Woolsthorpe by Belvoir, also known as Woolsthorpe, is a village and civil parish in the South Kesteven district of Lincolnshire, England. The population of the civil parish at the 2011 census was 415. It is situated approximately 5 mi west from Grantham, and adjoins the county border with Leicestershire. The neighbouring village of Belvoir lies on the other side of the border. Grantham Canal is situated 1 mi to the north-east at its closest point.

==History==

=== Etymology ===
According to A Dictionary of British Place Names, the name Woolsthorpe means "an outlying farmstead or hamlet (Old Scandinavian 'thorp') of a man called Wulfstan (Old English person name)".

=== Early history ===
In the 1086 Domesday Book, Woolsthorpe is referred to as "Ulestanestorp", in the Kesteven Hundred of Winnibriggs and Threo. It comprised 29 households, 6 villagers, 3 smallholders and 8 freemen, with 4 ploughlands and 3 mills. In 1066 Leofric of Bottesford was Lord of the manor, this transferred in 1086 to Robert of Tosny, who also became Tenant-in-chief.

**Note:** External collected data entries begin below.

(* ===== verification/Machine.v ===== *)
(** * The running machine

    The components together: from any well-formed state, any sequence of
    system calls, interrupts, faults, ring-3 stores and hardware activity keeps
    every component's invariant, and the processor always continues in the
    address space and on the kernel stack of the actor the scheduler chose. *)
From S2P Require Import Prelude Paging Memory Storage Gdt Actor Scheduler Ports Pic Keyboard Rtc Console Net Access Isolation Place Loader Syscall Authority Interrupts.

(** ** Every system call leaves the processor in place *)

Section settles.
Context {L : layout} {LOK : layout_ok L} {KL : klayout} {KC : kcode}.
Context {B D N : Type} `{!PortBus B} `{!BlockDevice D} `{!BlockDeviceLaws D} `{!NetDevice N}.
Context (Hcode : actor_trampoline_addr <> schedule_next_ret).
Implicit Types (w : world B D N) (k : kern).

Definition stays w w' : Prop := same_place (w_kern w) (w_kern w').

Ltac ended H := cbn [final finish reply denied] in H; injection H as <-.
Ltac either H := apply (either_branch _ _ _ _ _ H); clear H; intros H.

Lemma kern_call_stays f w w' : (forall k, same_place k (f k).2) -> final (kern_call f w) = Some w' -> stays w w'.
Proof.
  intros Hf. unfold kern_call. pose proof (Hf (w_kern w)) as H. destruct (f (w_kern w)) as [rc k].
  intros E. ended E. exact H.
Qed.
(* ===== verification/Smp.v ===== *)
(** * The second core: [hal/x86_64/apic.c], [hal/x86_64/smp.c]

    The local APIC, the mailbox hand-over between the boot processor and the
    application processor, as two state machines that interleave on shared
    memory, and the console's lock between two cores.  What the processors do
    with an interprocessor interrupt is the hardware's documented behaviour. *)
From Stdlib Require Import String Ascii.
From S2P Require Import Prelude Paging Gdt Console Interrupts.

Definition LAPIC_BASE : Z := 0xFEE00000.
Definition LAPIC_ID : Z := 0x020.
Definition LAPIC_SVR : Z := 0x0F0.
Definition LAPIC_ICR_LO : Z := 0x300.
Definition IA32_APIC_BASE_MSR : Z := 0x1B.
Definition IA32_APIC_BASE_ENABLE : Z := 1 .<<. 11.
Definition AP_TRAMPOLINE_ADDR : Z := 0x96000.
Definition AP_TRAMPOLINE_PAGE : Z := 0x96.
Definition AP_BOOT_FLAG_ADDR : Z := 0x96FF0.
Definition AP_ENTRY_PTR_ADDR : Z := 0x96FF8.
Definition AP_STACK_TOP : Z := 0x99000.
Definition AP_POLLS : Z := 0x2000000.

(** ** One core's local APIC *)

(** The model-specific registers, the two registers the kernel uses, and what
    has been written to the interrupt command register, oldest first. *)
Record lapic := Lapic { msrs : gmap Z Z; id_reg : Z; svr : Z; icr_sent : list Z }.

Definition wrmsr (msr value : Z) (a : lapic) : lapic :=
  let lo := value .&. 0xFFFFFFFF in
  let hi := u32 (value .>>. 32) in
  Lapic (<[msr := (hi .<<. 32) .|. lo]> (msrs a)) (id_reg a) (svr a) (icr_sent a).
Definition rdmsr (msr : Z) (a : lapic) : Z :=
  let lo := u32 (msrs a !!! msr) in
  let hi := u32 (msrs a !!! msr .>>. 32) in
  (hi .<<. 32) .|. lo.

Section apic.
Context {L : layout}.
Implicit Types (st : pg_state) (a : lapic).

(** [lapic_reg]: the register's address, if the boot page tables, under which
    both cores run here, map it for writing; [None] is a page fault. *)
Definition lapic_reg (offset : Z) st : option Z :=
  t ← walk st BOOT_PML4_PHYS_BASE (LAPIC_BASE + offset);
  if t_writable t then Some (t_pa t - LAPIC_MMIO_PHYS) else None.

Definition mmio_read (offset : Z) st a : option Z :=
  r ← lapic_reg offset st;
  Some (if r =? LAPIC_ID then id_reg a else if r =? LAPIC_SVR then svr a else 0).

Definition mmio_write (offset v : Z) st a : option lapic :=
  r ← lapic_reg offset st;
  Some (if r =? LAPIC_SVR then Lapic (msrs a) (id_reg a) v (icr_sent a)
        else if r =? LAPIC_ICR_LO then Lapic (msrs a) (id_reg a) (svr a) (icr_sent a ++ [v])
        else a).

Definition hal_lapic_enable st a : option lapic :=
  let base := rdmsr IA32_APIC_BASE_MSR a in
  let a := wrmsr IA32_APIC_BASE_MSR (base .|. IA32_APIC_BASE_ENABLE) a in
  mmio_write LAPIC_SVR 0x1FF st a.

Definition hal_lapic_id st a : option Z := v ← mmio_read LAPIC_ID st a; Some (v .>>. 24).

(** The two commands; [ipi_delay] is time only. *)
Definition send_init st a : option lapic := mmio_write LAPIC_ICR_LO 0x000C4500 st a.
Definition send_sipi (trampoline_page : Z) st a : option lapic :=
  mmio_write LAPIC_ICR_LO (0x000C4600 .|. trampoline_page) st a.
Definition hal_lapic_send_init_sipi (trampoline_page : Z) st a : option lapic :=
  a ← send_init st a; send_sipi trampoline_page st a.
End apic.

(** The unit is powered and its delivery is enabled. *)
Definition apic_on (a : lapic) : bool := Z.testbit (msrs a !!! IA32_APIC_BASE_MSR) 11 && Z.testbit (svr a) 8.

(** ** Waking the application processor

    [hal_smp_boot_ap] on the boot processor and, once the startup command
    arrives, the trampoline and [ap_entry_c] on the other one.  A step is one
    access to the shared memory, the page tables, the descriptor tables or an
    APIC; the two processors' steps interleave freely. *)

Inductive bsp_pc :=
| BMap | BEnable | BCopy (i : Z) | BClear | BEntry | BInit | BSipi | BPoll (spin : Z) | BDone (rc : Z) | BFault.

(** [AOff]: there is no second processor.  [ARun page]: started at a page.
    [ALost]: executing something that is not the kernel's. *)
Inductive ap_pc :=
| AOff | ASleep | AWaitSipi | ARun (page : Z) | ARead | AGdt | AIdt | AApic | AId | AFlag (id : Z) | ADemo (id : Z)
| ALost | AFault.

Record smp := Smp {
  s_ram : gmap Z Z; s_pg : pg_state; s_gdt : gdt_state; s_idt : idt_state; s_bsp : lapic; s_ap : lapic }.

Definition set_s_ram m (s : smp) : smp := Smp m (s_pg s) (s_gdt s) (s_idt s) (s_bsp s) (s_ap s).
Definition set_s_bsp a (s : smp) : smp := Smp (s_ram s) (s_pg s) (s_gdt s) (s_idt s) a (s_ap s).
Definition set_s_ap a (s : smp) : smp := Smp (s_ram s) (s_pg s) (s_gdt s) (s_idt s) (s_bsp s) a.

(** What an interrupt command does to the other processor: delivery mode in
    bits 8 to 10 (5 INIT, 6 startup), assert in bit 14, and the shorthand "all
    but self" in bits 18 and 19; a startup is taken only after an INIT. *)
Definition deliver_ipi (v : Z) (a : ap_pc) : ap_pc :=
  if (Z.testbit v 14 && (((v .>>. 18) .&. 3) =? 3)) then
    match a with
    | AOff => AOff
    | _ => if ((v .>>. 8) .&. 7) =? 5 then AWaitSipi
           else if ((v .>>. 8) .&. 7) =? 6
                then match a with AWaitSipi => ARun (v .&. 0xFF) | _ => a end
                else a
    end
  else a.

Section handover.
Context {L : layout} {K : klayout}.
(** The trampoline's assembled bytes and the address of [ap_entry_c]. *)
Context (ap_trampoline_blob : list Z) (ap_entry_c : Z).
Implicit Types (s : smp).

Definition blob_len : Z := Z.of_nat (length ap_trampoline_blob).

(** A command reaches the other processor only if the sender's APIC is on. *)
Definition send (cmd : pg_state -> lapic -> option lapic) (next : bsp_pc) (a : ap_pc) s : bsp_pc * ap_pc * smp :=
  match cmd (s_pg s) (s_bsp s) with
  | None => (BFault, a, s)
  | Some l => (next, if apic_on (s_bsp s) then deliver_ipi (List.last (icr_sent l) 0) a else a, set_s_bsp l s)
  end.

(** [hal_smp_boot_ap], one step; [None] once it has returned. *)
Definition bsp_step (b : bsp_pc) (a : ap_pc) s : option (bsp_pc * ap_pc * smp) :=
  match b with
  | BMap => Some (BEnable, a, Smp (s_ram s) (hal_map_lapic_mmio (s_pg s)) (s_gdt s) (s_idt s) (s_bsp s) (s_ap s))
  | BEnable => Some match hal_lapic_enable (s_pg s) (s_bsp s) with
                    | Some l => (BCopy 0, a, set_s_bsp l s)
                    | None => (BFault, a, s)
                    end
  | BCopy i => Some (if i <? blob_len
                     then (BCopy (i + 1), a,
                           set_s_ram (<[AP_TRAMPOLINE_ADDR + i := default 0 (ap_trampoline_blob !! Z.to_nat i)]> (s_ram s)) s)
                     else (BClear, a, s))
  | BClear => Some (BEntry, a, set_s_ram (store 8 AP_BOOT_FLAG_ADDR 0 (s_ram s)) s)
  | BEntry => Some (BInit, a, set_s_ram (store 8 AP_ENTRY_PTR_ADDR ap_entry_c (s_ram s)) s)
  | BInit => Some (send send_init BSipi a s)
  | BSipi => Some (send (send_sipi AP_TRAMPOLINE_PAGE) (BPoll 0) a s)
  | BPoll spin => Some (if spin <? AP_POLLS
                        then if negb (load 8 AP_BOOT_FLAG_ADDR (s_ram s) =? 0) then (BDone 1, a, s)
                             else (BPoll (spin + 1), a, s)
                        else (BDone 0, a, s))
  | BDone _ | BFault => None
  end.

(** The trampoline's code is at the page the processor starts at. *)
Definition trampoline_at (page : Z) (m : gmap Z Z) : bool :=
  forallb (fun i => m !!! (page * 4096 + Z.of_nat i) =? default 0 (ap_trampoline_blob !! i)) (seq 0 (length ap_trampoline_blob)).

(** [ap_trampoline.asm], which loads the boot processor's CR3 and [rsp] and
    calls through the mailbox, then [ap_entry_c]. *)
Definition ap_step (a : ap_pc) s : option (ap_pc * smp) :=
  match a with
  | ARun page => Some (if trampoline_at page (s_ram s) && (page =? AP_TRAMPOLINE_PAGE) then ARead else ALost, s)
  | ARead => Some (if load 8 AP_ENTRY_PTR_ADDR (s_ram s) =? ap_entry_c then AGdt else ALost, s)
  | AGdt => Some (AIdt, Smp (s_ram s) (s_pg s) (hal_gdt_load_ap AP_STACK_TOP (s_gdt s)) (s_idt s) (s_bsp s) (s_ap s))
  | AIdt => Some (AApic, Smp (s_ram s) (s_pg s) (s_gdt s) (hal_idt_load_ap (s_idt s)) (s_bsp s) (s_ap s))
  | AApic => Some match hal_lapic_enable (s_pg s) (s_ap s) with
                  | Some l => (AId, set_s_ap l s)
                  | None => (AFault, s)
                  end
  | AId => Some match hal_lapic_id (s_pg s) (s_ap s) with Some id => (AFlag id, s) | None => (AFault, s) end
  | AFlag id => Some (ADemo id, set_s_ram (store 8 AP_BOOT_FLAG_ADDR (u32 (id + 1)) (s_ram s)) s)
  | AOff | ASleep | AWaitSipi | ADemo _ | ALost | AFault => None
  end.

Definition config : Type := bsp_pc * ap_pc * smp.

(** [smp_run n c c']: an interleaving with [n] steps of the boot processor. *)
Inductive smp_run : nat -> config -> config -> Prop :=
| run_nil c : smp_run 0 c c
| run_bsp n c b a s c' : smp_run n c (b, a, s) -> bsp_step b a s = Some c' -> smp_run (S n) c c'
| run_ap n c b a s a' s' : smp_run n c (b, a, s) -> ap_step a s = Some (a', s') -> smp_run n c (b, a', s').

(** An executable interleaving, chosen by a schedule. *)
Definition turn (who : bool) (c : config) : config :=
  let '(b, a, s) := c in
  if who then default c (bsp_step b a s)
  else match ap_step a s with Some (a', s') => (b, a', s') | None => c end.
Definition run_schedule (l : list bool) (c : config) : config := fold_left (fun c w => turn w c) l c.
End handover.

(** ** The registers are mapped *)

(** The linker page-aligns the two LAPIC tables and keeps them apart from the
    other tables. *)
Class lapic_layout_ok (L : layout) : Prop := {
  ll_aligned : lapic_pd_addr mod 4096 = 0 /\ lapic_pt_addr mod 4096 = 0;
  ll_range : 0 < lapic_pd_addr < 0x90000 /\ 0 < lapic_pt_addr < 0x90000 /\ lapic_pd_addr <> lapic_pt_addr;
  ll_apart : Forall (fun '(a, n) => in_pool a n lapic_pd_addr = false /\ in_pool a n lapic_pt_addr = false)
    [(as_pml4_addr, MAX_ACTORS); (as_pdpt_addr, MAX_ACTORS); (as_pd_addr, MAX_ACTORS); (as_pt0_addr, MAX_ACTORS);
     (as_pt1_addr, PROGRAM_POOL_SIZE)] }.

#[export] Instance demo_lapic_ok : lapic_layout_ok demo_layout.
Proof. split; [done | done | repeat constructor]. Qed.

Section mapped.
Context {L : layout} {LOK : layout_ok L} {LAP : lapic_layout_ok L}.
Implicit Types (st : pg_state).

Lemma boot_table a st : 0x90000 <= a -> table_at st a =
  if a =? BOOT_PML4_PHYS_BASE then Some boot_pml4
  else if a =? BOOT_PDPT_PHYS_BASE then Some (boot_pdpt st)
  else if a =? PAGE_DIR_PHYS_BASE then Some (boot_pd st) else None.
Proof.
  intros Ha. pose proof lo_bounds as Hb. rewrite !List.Forall_cons_iff in Hb.
  destruct Hb as (? & ? & ? & ? & ? & _). unfold table_at, MAX_ACTORS, PROGRAM_POOL_SIZE.
  rewrite !in_pool_miss by lia. pose proof ll_range as Hr. repeat case_match; breflect; try done; lia.
Qed.

Lemma lapic_table st : table_at st lapic_pd_addr = Some (lapic_pd st) /\ table_at st lapic_pt_addr = Some (lapic_pt st).
Proof.
  pose proof ll_apart as Ha. rewrite !List.Forall_cons_iff in Ha.
  destruct Ha as ((A1 & A2) & (B1 & B2) & (C1 & C2) & (D1 & D2) & (E1 & E2) & _).
  pose proof ll_range as Hr. unfold table_at. rewrite A1, A2, B1, B2, C1, C2, D1, D2, E1, E2.
  unfold BOOT_PML4_PHYS_BASE, BOOT_PDPT_PHYS_BASE, PAGE_DIR_PHYS_BASE. split.
  - repeat (rewrite (proj2 (Z.eqb_neq _ _)) by lia). by rewrite Z.eqb_refl.
  - repeat (rewrite (proj2 (Z.eqb_neq _ _)) by lia). by rewrite Z.eqb_refl.
Qed.

(** The boot tables map the APIC's page, writable and for the kernel only. *)
Definition lapic_mapped st : Prop :=
  forall off, 0 <= off < 4096 -> walk st BOOT_PML4_PHYS_BASE (LAPIC_BASE + off) = Some (Translation (LAPIC_BASE + off) true false).

Lemma map_lapic_mapped st : lapic_mapped (hal_map_lapic_mmio st).
Proof.
  intros off Ho. destruct ll_aligned as [La1 La2]. pose proof ll_range as Hr.
  assert (I4 : va_index (LAPIC_BASE + off) 39 = 0) by (unfold LAPIC_BASE; rewrite va_index_spec by lia; Z.div_mod_to_equations; lia).
  assert (I3 : va_index (LAPIC_BASE + off) 30 = 3) by (unfold LAPIC_BASE; rewrite va_index_spec by lia; Z.div_mod_to_equations; lia).
  assert (I2 : va_index (LAPIC_BASE + off) 21 = 503) by (unfold LAPIC_BASE; rewrite va_index_spec by lia; Z.div_mod_to_equations; lia).
  assert (I1 : va_index (LAPIC_BASE + off) 12 = 0) by (unfold LAPIC_BASE; rewrite va_index_spec by lia; Z.div_mod_to_equations; lia).
  destruct (entry3 lapic_pd_addr) as (D1 & D2 & D3 & D4 & D5); [lia | done |].
  destruct (entry3 lapic_pt_addr) as (T1 & T2 & T3 & T4 & T5); [lia | done |].
  destruct (entry3 LAPIC_MMIO_PHYS) as (P1 & P2 & P3 & P4 & _); [by unfold LAPIC_MMIO_PHYS | done |].
  assert (T4' : table_at (hal_map_lapic_mmio st) BOOT_PML4_PHYS_BASE = Some boot_pml4) by by rewrite boot_table.
  assert (T3' : table_at (hal_map_lapic_mmio st) BOOT_PDPT_PHYS_BASE = Some (boot_pdpt (hal_map_lapic_mmio st)))
    by by rewrite boot_table.
  unfold walk. rewrite T4'. cbn [mbind option_bind]. rewrite I4, I3, I2, I1.
  change (pte_addr (boot_pml4 !!! 0)) with BOOT_PDPT_PHYS_BASE. rewrite T3'. cbn [mbind option_bind boot_pdpt hal_map_lapic_mmio].
  change (LAPIC_MMIO_PHYS / (PAGE_SIZE_2M * PD_ENTRIES)) with 3. rewrite aget_eq.
  rewrite D1, D2, D3, D4, (proj1 (lapic_table _)). cbn [lapic_pd hal_map_lapic_mmio mbind option_bind].
  change (LAPIC_MMIO_PHYS mod (PAGE_SIZE_2M * PD_ENTRIES) / PAGE_SIZE_2M) with 503. rewrite aget_eq.
  rewrite T1, T2, T3, T4, T5, (proj2 (lapic_table _)). cbn [lapic_pt hal_map_lapic_mmio mbind option_bind].
  change (LAPIC_MMIO_PHYS mod PAGE_SIZE_2M / PAGE_SIZE_4K) with 0. rewrite aget_eq.
  rewrite P1, P2, P3, P4. cbn [negb]. do 2 f_equal. unfold LAPIC_MMIO_PHYS, LAPIC_BASE, PAGE_SIZE_4K.
  Z.div_mod_to_equations; lia.
Qed.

A possible deserted medieval village lies at the southern edge of the present village just to the east off Woolsthorpe Lane, on the same site of a previous St James church destroyed in 1643 by Parliamentary forces. Of the destruction Kelly's Directory wrote in 1885: "the original church of St. James, of which some fragments of the tower remain, was burned down by soldiers of the Parliamentary Army who bivouacked there during the siege of Belvoir Castle".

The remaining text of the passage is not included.